The researchers concluded the overexpression of IL-36β, IL-36γ and IL-36Ra is an integral part of the inflammatory response of folliculitis and EPF. The coordinated expression of IL-36γ and IL-36Ra may be related to the pathomechanism of EPF.

Epidemiology

Frequency

United States

The prevalence of eosinophilic folliculitis is unknown.

International

The classic form is most closely linked with persons of Japanese descent. [5]

Mortality/Morbidity

Eosinophilic folliculitis is not disabling or life-threatening, but it may be intensely pruritic.

Race

Eosinophilic folliculitis is more common among Asian persons but also occurs among persons of Hispanic descent and in whites and blacks.

Sex

The male-to-female ratio of eosinophilic folliculitis is 5:1 in all 3 variants.

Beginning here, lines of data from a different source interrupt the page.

(** The same inside the crawl of the repository [rid], whose row is
    stored, and inside the crawl of its file [fid], whose row is stored. *)
Definition within_repo (kr kf kc tr tf tc : Z) (rid : Z) (s : State) : Prop :=
  crawl_inv kr kf kc tr tf tc s /\ has_repo rid (db s).

Definition within_file (kr kf kc tr tf tc : Z) (rid fid : Z) (s : State)
  : Prop :=
  within_repo kr kf kc tr tf tc rid s /\ has_file fid (db s).

(** The search queries of a stratum under the license filter, in the
    order they are sent: for each license the ascending query, and the
    descending one where [again] says so. *)
Fixpoint license_queries (args : Args) (a b : Z) (lics : list string)
  (again : list bool) : list (string * string) :=
  match lics, again with
  | lic :: lics', twice :: again' =>
      ((query args a b lic, "asc") ::
       (if twice then [(query args a b lic, "desc")] else []) ++
       license_queries args a b lics' again')%list
  | _, _ => []
  end.

(** A server with one repository of one Solidity file with one commit:
    the search, the tree, the list of commits, the content. *)
Definition solidity_server : Server :=
  fun i _ _ =>
    match i with
    | O => reply 200 None (SearchResults 1 [some_repo])
    | S O => reply 200 None
               (Tree [ mkEntry "blob" "contracts/Token.sol" "f1" "";
                       mkEntry "blob" "README.md" "f2" "" ])
    | S (S O) => reply 200 None (CommitList [some_commit])
    | _ => reply 200 None
             (Content "pragma solidity ^0.8.10; contract Token {}")
    end.

(** The invariant of the crawl with the counters of the stratum left
    open: it holds from one stratum to the next. *)
Definition run_inv (kr kf kc : Z) (s : State) : Prop :=
  exists tr tf tc, crawl_inv kr kf kc tr tf tc s.

(** The tables have only grown at their ends: the rows of before are
    where and what they were. *)
Definition tables_grow (s s' : State) : Prop :=
  (exists rows, Store.repo (db s') = (Store.repo (db s) ++ rows)%list) /\
  (exists rows, Store.file (db s') = (Store.file (db s) ++ rows)%list) /\
  (exists rows, Store.comit (db s') = (Store.comit (db s) ++ rows)%list).

(* ===================================================================== *)
(** * Properties *)
(* ===================================================================== *)

(* ===================================================================== *)
(** * Properties of the stratum planner *)
(* ===================================================================== *)

Lemma last_default {A : Type} (a : A) (l : list A) (d d' : A) :
  last (a :: l) d = last (a :: l) d'.
Proof.
  revert a; induction l as [|b l IH]; intros a; [reflexivity|].
  change (last (b :: l) d = last (b :: l) d'). apply IH.
Qed.

Section PlannerFacts.

Variable args : Args.
Hypothesis width_pos : 1 <= stratum_size args.

Lemma planned_init : planned args (strat_init args).
Proof. reflexivity. Qed.

Lemma planned_advance b :
  planned args b -> planned args (strat_advance args b).
Proof. unfold planned, strat_advance; simpl; intros ->; lia. Qed.

(** Within the loop a stratum is not empty and stays below the maximum. *)
Lemma planned_inside b :
  planned args b -> fst b <= max_size args ->
  fst b <= snd b <= max_size args.
Proof. unfold planned; intros ->; lia. Qed.

(** With enough fuel the loop ends, and the strata it visited start at the
    current bounds, follow each other and end at the maximum. *)
Lemma strata_from_spec (fuel : nat) : forall b,
  planned args b -> fst b <= max_size args ->
  (Z.to_nat (max_size args - fst b) < fuel)%nat ->
  exists l, strata_from fuel args b = Some (b :: l) /\
            contiguous (b :: l) /\
            (forall c, In c (b :: l) -> fst c <= snd c) /\
            snd (last (b :: l) b) = max_size args.
Proof.
  induction fuel as [|fuel IH]; intros b Hb Hle Hfuel; [lia|].
  simpl. destruct (Z.leb_spec (fst b) (max_size args)) as [_|]; [|lia].
  destruct (Z.leb_spec (fst (strat_advance args b)) (max_size args))
    as [Hnext|Hnext].
  - destruct (IH (strat_advance args b)) as (l & -> & Hc & Hne & Hlast).
    + now apply planned_advance.
    + exact Hnext.
    + simpl in *. lia.
    + exists (strat_advance args b :: l). split; [reflexivity|].
      split; [|split].
      * split; [|exact Hc]. unfold planned in Hb. simpl in *. lia.
      * intros c [<-|Hin]; [|now apply Hne].
        now apply planned_inside.
      * rewrite (last_default _ _ _ (strat_advance args b)). exact Hlast.
  - exists []. split.
    + destruct fuel; simpl;
        destruct (Z.leb_spec (fst b + stratum_size args) (max_size args));
        simpl in *; try lia; reflexivity.
    + split; [simpl; tauto|]. split.
      * intros c [<-|[]]. now apply planned_inside.
      * unfold planned in Hb. simpl in *. lia.
Qed.
(** The reference argument [best_tip_changed] is threaded as a value. *)
Definition connect_share (share : Share) (id : ShareId) (pow : option CandidateValidation)
    (enforce changed : bool) : exec ShareChain (ShareRejectReason * bool) :=
  cumulative <- exec_const (λ _, share_work (share_difficulty share)) ;;
  parent_reason <- exec_const (λ c, connect_parent_reason c share) ;;
  if negb (bool_decide (parent_reason = NoReject)) then exec_ret (parent_reason, changed)
  else
  difficulty_reason <-
    (if enforce then exec_const (λ c, expected_difficulty_reject_reason c share)
     else exec_ret NoReject) ;;
  if negb (bool_decide (difficulty_reason = NoReject))
  then exec_ret (difficulty_reason, changed)
  else
  c <- exec_get ;;
  match connect_work c share cumulative with
  | None => exec_ret (CumulativeWorkOverflow, changed)
  | Some cumulative =>
      let entry := mkConnected share id cumulative pow
                     (connect_validated c share pow enforce) in
      if contains c id then exec_throw LogicError "duplicate share reached connect_share"
      else
      do exec_modify (λ c, set_connected (<[id := entry]> (connected c)) c) ;;
      c <- exec_get ;;
      match best_tip_id c with
      | None =>
          do exec_modify (set_best (Some id)) ;;
          exec_ret (NoReject, true)
      | Some best =>
          match connected c !! best with
          | None => exec_throw LogicError "best-tip invariant failed"
          | Some current =>
              if better_tip entry current then
                do exec_modify (set_best (Some id)) ;;
                exec_ret (NoReject, true)
              else exec_ret (NoReject, changed)
          end
      end
  end.

(** ** Orphan promotion *)

(** The loop over the children of a newly connected share; [rec] promotes the
    children of a promoted child. *)
Fixpoint promote_loop (rec : ShareId → nat → bool → exec ShareChain (nat * bool))
    (child_ids : list ShareId) (promoted : nat) (changed : bool)
    : exec ShareChain (nat * bool) :=
  match child_ids with
  | [] => exec_ret (promoted, changed)
  | child_id :: rest =>
      c <- exec_get ;;
      match orphans c !! child_id with
      | None => promote_loop rec rest promoted changed
      | Some orphan =>
          reason_changed <- connect_share (os_share orphan) child_id (os_pow_validation orphan)
                              (os_enforce orphan) changed ;;
          do exec_modify (λ c, set_orphans (delete child_id (orphans c)) c) ;;
          if bool_decide (reason_changed.1 = NoReject) then
            promoted_changed <- rec child_id (S promoted) reason_changed.2 ;;
            promote_loop rec rest promoted_changed.1 promoted_changed.2
          else promote_loop rec rest promoted reason_changed.2
      end
  end.
(* ===== verification/ChainReplay.v ===== *)
(** Revalidation of connected shares, and the snapshot of validation state and
    its restoration after a restart. *)
From S2P Require Import Prelude CryptoHash PowTarget Share SidechainParams Difficulty ShareChain.
From S2P Require Import ChainWork ChainInv ChainPromote ChainAdmit.

(** ** Marking shares as validated *)

(** [marked e e']: the entry is the same but for the validation verdict, which
    only goes from unvalidated to validated. *)
Definition marked (e e' : ConnectedShare) : Prop :=
  e' = e ∨
  (validated_ancestry e = false ∧
   ∃ v, replay_validation_consistent v = true ∧
        e' = mkConnected (cs_share e) (cs_id e) (cumulative_work e) (Some v) true).

#[export] Instance marked_preorder : PreOrder marked.
Proof.
  split; [by left|]. intros a b c [->|(Ha & v & Hv & ->)] [->|(Hb & w & Hw & ->)]; try done;
    [by left|right|right]; eauto.
Qed.

(** The chain after marking: same keys, marked entries, nothing else changed. *)
Definition marks (c c' : ShareChain) : Prop :=
  (∀ id, option_Forall2 marked (connected c !! id) (connected c' !! id)) ∧
  c' = set_connected (connected c') c.

#[export] Instance marks_preorder : PreOrder marks.
Proof.
  split.
  - intros c. split; [intros id; reflexivity|by destruct c].
  - intros a b c [H1 E1] [H2 E2]. split.
    + intros id. by transitivity (connected b !! id).
    + rewrite E2, E1. done.
Qed.

Lemma marks_lookup c c' id e' :
  marks c c' → connected c' !! id = Some e' →
  ∃ e, connected c !! id = Some e ∧ marked e e'.
Proof. intros [H _] He. specialize (H id). rewrite He in H. inversion H; eauto. Qed.

Lemma marks_lookup_l c c' id e :
  marks c c' → connected c !! id = Some e →
  ∃ e', connected c' !! id = Some e' ∧ marked e e'.
Proof. intros [H _] He. specialize (H id). rewrite He in H. inversion H; eauto. Qed.

Lemma marks_none c c' id : marks c c' → connected c !! id = None → connected c' !! id = None.
Proof. intros [H _] He. specialize (H id). rewrite He in H. by inversion H. Qed.

Lemma marked_same e e' :
  marked e e' → cs_share e' = cs_share e ∧ cs_id e' = cs_id e ∧
    cumulative_work e' = cumulative_work e ∧
    (validated_ancestry e = true → validated_ancestry e' = true).
Proof. intros [->|(? & v & ? & ->)]; done. Qed.

Lemma marks_fields c c' :
  marks c c' → difficulty_policy c' = difficulty_policy c ∧ orphans c' = orphans c ∧
    orphans_by_parent c' = orphans_by_parent c ∧ best_tip_id c' = best_tip_id c ∧
    parameter_id c' = parameter_id c.
Proof. intros [_ ->]. done. Qed.

Lemma marks_linked c c' e e' :
  marks c c' → marked e e' → linked (connected c) e → linked (connected c') e'.
Proof.
  intros Hm He. destruct (marked_same _ _ He) as (Es & _ & Ew & _).
  unfold linked, tip_work. rewrite Es, Ew. destruct (is_root _); [done|].
  intros (p & Hp & Hh & Ht & Hw). destruct (marks_lookup_l _ _ _ _ Hm Hp) as (p' & Hp' & Hpm).
  destruct (marked_same _ _ Hpm) as (Eps & _ & Epw & _).
  exists p'. rewrite Eps, Epw. done.
Qed.

Lemma marks_history c c' room e e' :
  marks c c' → marked e e' → collect_history room c' e' = collect_history room c e.
Proof.
  intros Hm. revert e e'. induction room as [|room IH]; intros e e' He; [done|].
  destruct (marked_same _ _ He) as (Es & _ & Ew & _). simpl. rewrite Es, Ew.
  destruct (is_zero_share_id _); [done|]. unfold find.
  pose proof (proj1 Hm (parent_id (cs_share e))) as Hf.
  destruct Hf as [p p' Hp|]; [|done]. by rewrite (IH p p' Hp).
Qed.

Lemma marks_difficulty c c' s : marks c c' → difficulty_ok c' s ↔ difficulty_ok c s.
Proof.
  intros Hm. unfold difficulty_ok, expected_child_share_difficulty.
  destruct (marks_fields _ _ Hm) as (-> & _). destruct (difficulty_policy c); [|done].
  destruct (is_zero_share_id _); [done|]. unfold find.
  pose proof (proj1 Hm (parent_id s)) as Hf.
  destruct Hf as [p p' Hp|]; [|done]. by rewrite (marks_history c c' _ p p' Hm Hp).
Qed.

Lemma marks_best c c' :
  marks c c' → best_ok (connected c) (best_tip_id c) → best_ok (connected c') (best_tip_id c').
Proof.
  intros Hm. destruct (marks_fields _ _ Hm) as (_ & _ & _ & -> & _).
  unfold best_ok. destruct (best_tip_id c) as [b|].
  - intros (e & He & Hmax). destruct (marks_lookup_l _ _ _ _ Hm He) as (e' & He' & Hme).
    exists e'. split; [done|]. intros i x' Hx Hne.
    destruct (marks_lookup _ _ _ _ Hm Hx) as (x & Hxc & Hmx).
    destruct (marked_same _ _ Hme) as (? & ? & ? & _), (marked_same _ _ Hmx) as (? & ? & ? & _).
    rewrite (better_tip_ext e' e x' x) by done. by eapply Hmax.
  - intros E. apply map_empty. intros i. apply (marks_none c); [done|]. by rewrite E.
Qed.

(** Marking keeps the invariant when the newly marked shares are roots or
    children of marked or already validated shares. *)
Lemma marks_inv c c' :
  chain_inv c → marks c c' →
  (∀ id e, connected c' !! id = Some e → validated_link c' e) →
  chain_inv c'.
Proof.
  intros [Hpol Hent Hbest Horph Hwait Hpend Hbyp] Hm Hval.
  destruct (marks_fields _ _ Hm) as (Ep & Eo & Eb & _ & _).
  constructor; rewrite ?Ep, ?Eo, ?Eb; try done.
  - intros i e' Hi. destruct (marks_lookup _ _ _ _ Hm Hi) as (e & He & Hme).
    destruct (marked_same _ _ Hme) as (Es & Ei & _ & _).
    pose proof (Hent i e He) as [H1 H2 H3 H4 H5 H6 H7].
    constructor; rewrite ?Es, ?Ei; try done.
    + by rewrite (structural_ext c' c).
    + by destruct Hme as [->|(? & v & ? & ->)].
    + by eapply marks_linked.
    + by eapply Hval.
  - by eapply marks_best.
  - intros i o Hi. apply (orphan_ok_ext c); [done| |by apply Horph].
    eapply marks_none; [done|]. apply (oo_connected _ _ _ (Horph i o Hi)).
  - intros i o Hi HP. destruct (Hwait i o Hi HP) as [[Hn|?] ?]; [|done].
    split; [left; by eapply marks_none|done].
Qed.

(** The entry of [id] marked with the verdict [v]. *)
Definition mark (id : ShareId) (e : ConnectedShare) (v : CandidateValidation) (c : ShareChain)
    : ShareChain :=
  set_connected
    (<[id := mkConnected (cs_share e) (cs_id e) (cumulative_work e) (Some v) true]>
       (connected c)) c.

Lemma mark_marks c id e v :
  connected c !! id = Some e → validated_ancestry e = false →
  replay_validation_consistent v = true → marks c (mark id e v c).
Proof.
  intros He Hv Hc. split; [|done]. intros i. cbn. destruct (decide (i = id)) as [->|].
  - rewrite lookup_insert_eq, He. constructor. right. eauto.
  - rewrite lookup_insert_ne by done. reflexivity.
Qed.

(** A share may be marked: the chain is configured, the share has the retarget
    difficulty, and it is a root or its parent is validated. *)
Definition markable (c : ShareChain) (e : ConnectedShare) : Prop :=
  enforces_sidechain_difficulty c = true ∧ difficulty_ok c (cs_share e) ∧
  (is_root (cs_share e) = true ∨
   ∃ parent, connected c !! parent_id (cs_share e) = Some parent ∧
             validated_ancestry parent = true).

Lemma mark_inv c id e v :
  chain_inv c → connected c !! id = Some e → validated_ancestry e = false →
  replay_validation_consistent v = true → markable c e → chain_inv (mark id e v c).
Proof.
  intros Hinv He Hv Hc (Henf & Hd & Hpar). pose proof (mark_marks c id e v He Hv Hc) as Hm.
  apply (marks_inv c); [done|done|].
  assert (∀ p parent, connected c !! p = Some parent → validated_ancestry parent = true →
    ∃ parent', connected (mark id e v c) !! p = Some parent' ∧
      validated_ancestry parent' = true) as Hkeep.
  { intros p parent Hp Hpv. destruct (marks_lookup_l _ _ _ _ Hm Hp) as (p' & ? & Hpm).
    exists p'. split; [done|]. by apply (marked_same _ _ Hpm). }
  intros i e' Hi Hv'. cbn in Hi. destruct (decide (i = id)) as [->|].
  - rewrite lookup_insert_eq in Hi. injection Hi as <-. cbn [cs_share pow_validation].
    split; [done|]. split; [done|]. split; [by apply (marks_difficulty _ _ _ Hm)|].
    destruct Hpar as [?|(p & ? & ?)]; [by left|right]. eauto.
  - rewrite lookup_insert_ne in Hi by done.
    destruct (eo_validated _ _ _ (pi_entry _ _ _ Hinv i e' Hi) Hv') as (? & ? & ? & Hl).
    split; [done|]. split; [done|]. split; [by apply (marks_difficulty _ _ _ Hm)|].
    destruct Hl as [?|(p & ? & ?)]; [by left|right]. eauto.
Qed.

(** ** Revalidation *)

Section Revalidate.
Context `{!ProgPow}.

(** Split on the next reject reason of [Hout]; the rejecting side is closed by
    [tac]. *)
Ltac reval_step Hout Hr tac :=
  match type of Hout with
  | context [bool_decide (?r = NoReject)] =>
      destruct (decide (r = NoReject)) as [Hr|?];
      [rewrite (bool_decide_true (r = NoReject)) in Hout by done; cbn [negb] in Hout
      |rewrite (bool_decide_false (r = NoReject)) in Hout by done; tac]
  end.

(** The parent test of a revalidation. *)
Definition reval_verdict (c : ShareChain) (share : Share)
    : RevalidateShareStatus * ShareRejectReason :=
  if is_zero_share_id (parent_id share) then (Validated, NoReject)
  else match connected c !! parent_id share with
       | None => (RevalRejected, ParentHeightMismatch)
       | Some parent =>
           if negb (validated_ancestry parent) then (ParentUnvalidated, NoReject)
           else
             let reason := linked_parent_reason share (cs_share parent) in
             if bool_decide (reason = NoReject) then (Validated, NoReject)
             else (RevalRejected, reason)
       end.

Lemma reval_verdict_ok c e :
  enforces_sidechain_difficulty c = true →
  (reval_verdict c (cs_share e)).1 = Validated →
  expected_difficulty_reject_reason c (cs_share e) = Ok NoReject → markable c e.
Proof.
  intros Henf Hv Hr.
  assert (is_root (cs_share e) = true ∨
    ∃ parent, connected c !! parent_id (cs_share e) = Some parent ∧
              validated_ancestry parent = true) as Hpar.
  { unfold reval_verdict, is_root in *. destruct (is_zero_share_id _); [by left|right].
    destruct (connected c !! _) as [p|]; [|done].
    destruct (validated_ancestry p) eqn:Ep; [|done]. eauto. }
  split; [done|]. split; [|done]. apply expected_reason_ok; [done| |done].
  destruct Hpar as [?|(p & -> & _)]; eauto.
Qed.

(** A revalidation either changes nothing, and then does not report
    [Validated], or marks the share with a proven verdict. *)
Lemma revalidate_outcome c id ctx now mode out :
  chain_inv c → is_u64 now → revalidate_connected_share id ctx now mode c = out →
  (out.2 = c ∧ match out.1 with Ok r => reval_status r ≠ Validated | Throw _ => True end) ∨
  ∃ e v, connected c !! id = Some e ∧ validated_ancestry e = false ∧ markable c e ∧
    proven (cs_share e) ctx now mode v ∧
    expected_difficulty_reject_reason c (cs_share e) = Ok NoReject ∧
    out = (Ok (mkReval Validated NoReject id), mark id e v c).
Proof.
  intros Hinv Hnow Hout.
  unfold revalidate_connected_share, exec_bind, exec_const, exec_get, exec_modify, exec_ret
    in Hout.
  destruct (connected c !! id) as [e|] eqn:He; [|left; by subst].
  destruct (validated_ancestry e) eqn:Ev; [left; by subst|].
  destruct (enforces_sidechain_difficulty c) eqn:Henf; [cbn [negb] in Hout|left; by subst].
  fold (reval_verdict c (cs_share e)) in Hout.
  reval_step Hout Hs ltac:(left; by subst). reval_step Hout Hc ltac:(left; by subst).
  reval_step Hout Ht ltac:(left; by subst).
  pose proof (reval_verdict_ok c e Henf) as Hmk.
  destruct (reval_verdict c (cs_share e)) as [st rr].
  destruct st; try (left; subst; by split). specialize (Hmk eq_refl).
  destruct (expected_difficulty_reject_reason c (cs_share e)) as [r|x] eqn:Er;
    [|left; by subst].
  reval_step Hout Hx ltac:(left; by subst). subst r.
  destruct progpowz_available; [cbn [negb] in Hout|left; by subst].
  destruct (validate_share (cs_share e) ctx mode) as [v|x] eqn:Eval; [|left; by subst].
  destruct (pow_rejected v) eqn:Hr; [left; by subst|]. right. exists e, v.
  split; [done|]. split; [done|]. split; [by apply Hmk|].
  split; [|done].
  eapply validated_proven; try done. apply (pi_entry _ _ _ Hinv id e He).
Qed.

Lemma revalidate_inv c id ctx now mode r c' :
  chain_inv c → is_u64 now → revalidate_connected_share id ctx now mode c = (r, c') →
  chain_inv c' ∧ marks c c'.
Proof.
  intros Hinv Hnow Hout.
  destruct (revalidate_outcome _ _ _ _ _ _ Hinv Hnow Hout) as
    [[Ec _]|(e & v & He & Hv & Hmk & Hp & _ & E)].
  - simpl in Ec. by subst c'.
  - injection E as -> ->. pose proof (pv_consistent _ _ _ _ _ Hp).
    split; [by apply mark_inv|by apply mark_marks].
Qed.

Classic type eosinophilic folliculitis was found to have no sexual predilection. [6]

HIV-associated eosinophilic folliculitis is more common among homosexual or bisexual men.

Age

Eosinophilic folliculitis is most common among persons aged 20-40 years.

In the pediatric population, eosinophilic folliculitis typically affects patients aged 5-10 months, although neonatal cases have been reported. A newborn was described with it. [7]

Prognosis

Eosinophilic folliculitis is a benign dermatologic disease; however, eosinophilic folliculitis is associated with advanced AIDS, and patients with HIV infection are at an increased risk of developing opportunistic infections.